(* ===== verification/TxDecode.v ===== *)
(** * Field extraction from transaction envelopes

    Models [crates/sequencer/src/tx_decode.rs]: the walk over the RLP headers of
    an encoded transaction that reads the nonce, the fee fields and the value
    without a full decode, and the fall-back to the full decode of [alloy],
    which is a parameter. [usize] has 64 bits. *)
From S2P Require Import Prelude Bytes Types Fees SequencerConfig.

(** [SequencerError] of [crates/sequencer/src/error.rs]. *)
Inductive SequencerError : Type :=
| Backpressure
| IngressDisconnected
| MalformedFrame (message : list N)
| EncodeFailed (message : list N)
| Config (e : ConfigError)
| OriginGapUnfilled (expected : N)
| EpochQueueFull (held : nat) (oldest : N).

Record TxFields : Type := mkTxFields { tf_nonce : N; tf_fees : FeeFields }.

Inductive Layout : Type := Legacy | AccessList | DynamicFee.

Definition is_legacy (l : Layout) : bool := match l with Legacy => true | _ => false end.
Definition is_dynamic (l : Layout) : bool := match l with DynamicFee => true | _ => false end.

(** [be_len]: at most eight bytes reach it, so no bit leaves the [usize]. *)
Definition be_len (bytes : list N) : N :=
  fold_left (λ l x, N.lor (N.shiftl l 8 mod 2 ^ 64) x) bytes 0%N.

Definition usize_checked_add (a b : N) : option N := u64_checked_add a b.

(** [b.get(i)] and [b.get(lo..hi)] with [lo <= hi]. *)
Definition get_byte (b : list N) (i : N) : option N := b !! N.to_nat i.
Definition get_range (b : list N) (lo len : N) : option (list N) :=
  if (lo + len <=? N.of_nat (length b))%N
  then Some (take (N.to_nat len) (drop (N.to_nat lo) b)) else None.

Module Cursor.
Record t : Type := mk { b : list N; i : N }.
#[export] Hint Rewrite @on_state_trace @on_ledger_trace @on_watch_trace @on_state_core @on_ledger_core @on_watch_core : loopw.

(** ** A concrete environment of the publish loop

    In-memory ports in the manner of the fakes of [crates/sequencer/src/inbound.rs]
    and [fakes.rs]: a scripted [tx_data] queue and a publisher that takes as many
    refs as it has room for and is blocked then. They show that the laws the loop
    relies on can hold, and run the loop on concrete inputs. *)

Definition sample_env : Externals := {|
  tx_data_port := list Inbound;
  refs_port := nat;
  poll q := match q with [] => ([], Ok None) | i :: q' => (q', Ok (Some i)) end;
  try_publish_ref_batch room offers :=
    let n := Nat.min room (length offers) in
    ((room - n)%nat, (n, if (n =? length offers)%nat then None else Some Backpressure));
  clock i := N.of_nat i;
  hash_order _ X := elements X;
  keccak256 a := to_be_bytes 32 a;
  decode_2718 _ := Err [];
  u256_ops := wrapping_u256;
|}.

Lemma sample_laws : ExternalLaws sample_env.
Proof.
  split.
  - intros p offers. cbn. lia.
  - intros p offers. cbn. destruct (Nat.eqb_spec (p `min` length offers) (length offers)); done.
  - intros i j Hij. cbn. lia.
  - done.
Qed.

(** A replica of one partition that serves every slot, with no side tasks. *)
Definition sample_core : Sequencer :=
  mkSequencer SequencerConfig.default (PartitionState.new 4 1000) None UnconfirmedLedger.new
    (NonceAheadWatch.new 100) false VslotSet.full None (DepthReport.new 0) PauseGate.off off 0.

Definition sample_resync : ResyncController.t :=
  ResyncController.mk default_cfg 100 false ∅ 0 (AppliedRollbacks.mk []) (mkChan [] false) false (mkChan [] false) false
    (mkChan [] false) false (mkWatermark 0 0) 0 false None None.

Definition sample_meta (h : N) : RefMetadata := mkMeta 1 h 0 BPosition.ZERO 0 1000 0.

(** The state machine after a list of operations. *)
Definition sample_state_after (ops : list (Op RefMetadata)) : PartitionState.t RefMetadata :=
  (exec_ops (PartitionState.new 4 1000) ops).1.

Definition sample_world (c : Sequencer) (queue : list Inbound) (room : nat) : World (H := sample_env) :=
  mkWorld sample_env c queue room 0 [].

(** A transaction of sender [a] as it arrives on the lane. *)
Definition sample_inbound (a nonce : N) : Inbound :=
  mkInbound 0 (mkLoc 1 BPosition.ZERO) 0 (mkTxEnvelope 5
    (rlp_tx DynamicFee false 412346 (mkTxFields nonce (tf_fees sample_fields)) sample_to [0xc0%N]) a 77 1000).
Lemma inv_flush l : NoDup (ref_key <$> l) → triple (λ c, Forall (ref_ok c) l) (flush_drained l) any.
Proof.
  intros Hnd w [Hc Ht] Hl. destruct (flush_drained_outcome w l Hnd) as (pub & rest & El & wm & Hrec & Hres).
  assert (Forall (ref_ok (core w)) (pub ++ rest)) as [Hp Hr]%Forall_app.
  { rewrite <-El. apply Forall_forall. intros e [_ He]%list_elem_of_filter. by apply (proj1 (Forall_forall _ _) Hl). }
  destruct (flush_offers_from (core w) l) with w as [Hv (new & Et & Hnew)].
  { eapply Forall_impl; [exact Hl|]. intros e He. apply He. }
  assert (core_ok (core (flush_drained l w).2) ∧ stays (core w) (core (flush_drained l w).2)) as [Hc' Hs].
  { destruct (flush_drained l w) as [res w']. cbn [fst snd] in *.
    destruct (recorded_ok w wm pub _ Hrec Hc Hp) as [Hcm Hsm].
    destruct res as [?|[]]; try (by subst w'); [by destruct Hres as [_ ->]|].
    destruct (rebuffered_ok wm w' rest Hres Hcm) as [? ?]; [|split; [done|by etrans]].
    eapply Forall_impl; [exact Hr|]. intros e. by apply ref_ok_stays. }
  split; [|done]. split; [done|]. rewrite Et. apply Forall_app. split.
  - eapply Forall_impl; [exact Ht|]. intros [] Ho; try done. intros o Hin. unfold serves. rewrite Hv. by apply Ho.
  - eapply Forall_impl; [exact Hnew|]. intros [] Ho; try done. intros o Hin. unfold serves. rewrite Hv. by apply Ho.
Qed.
End operations.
_ _ _ _
Across the data, how many lines have the word "SequencerConfig" in them? Respond with the number alone.

2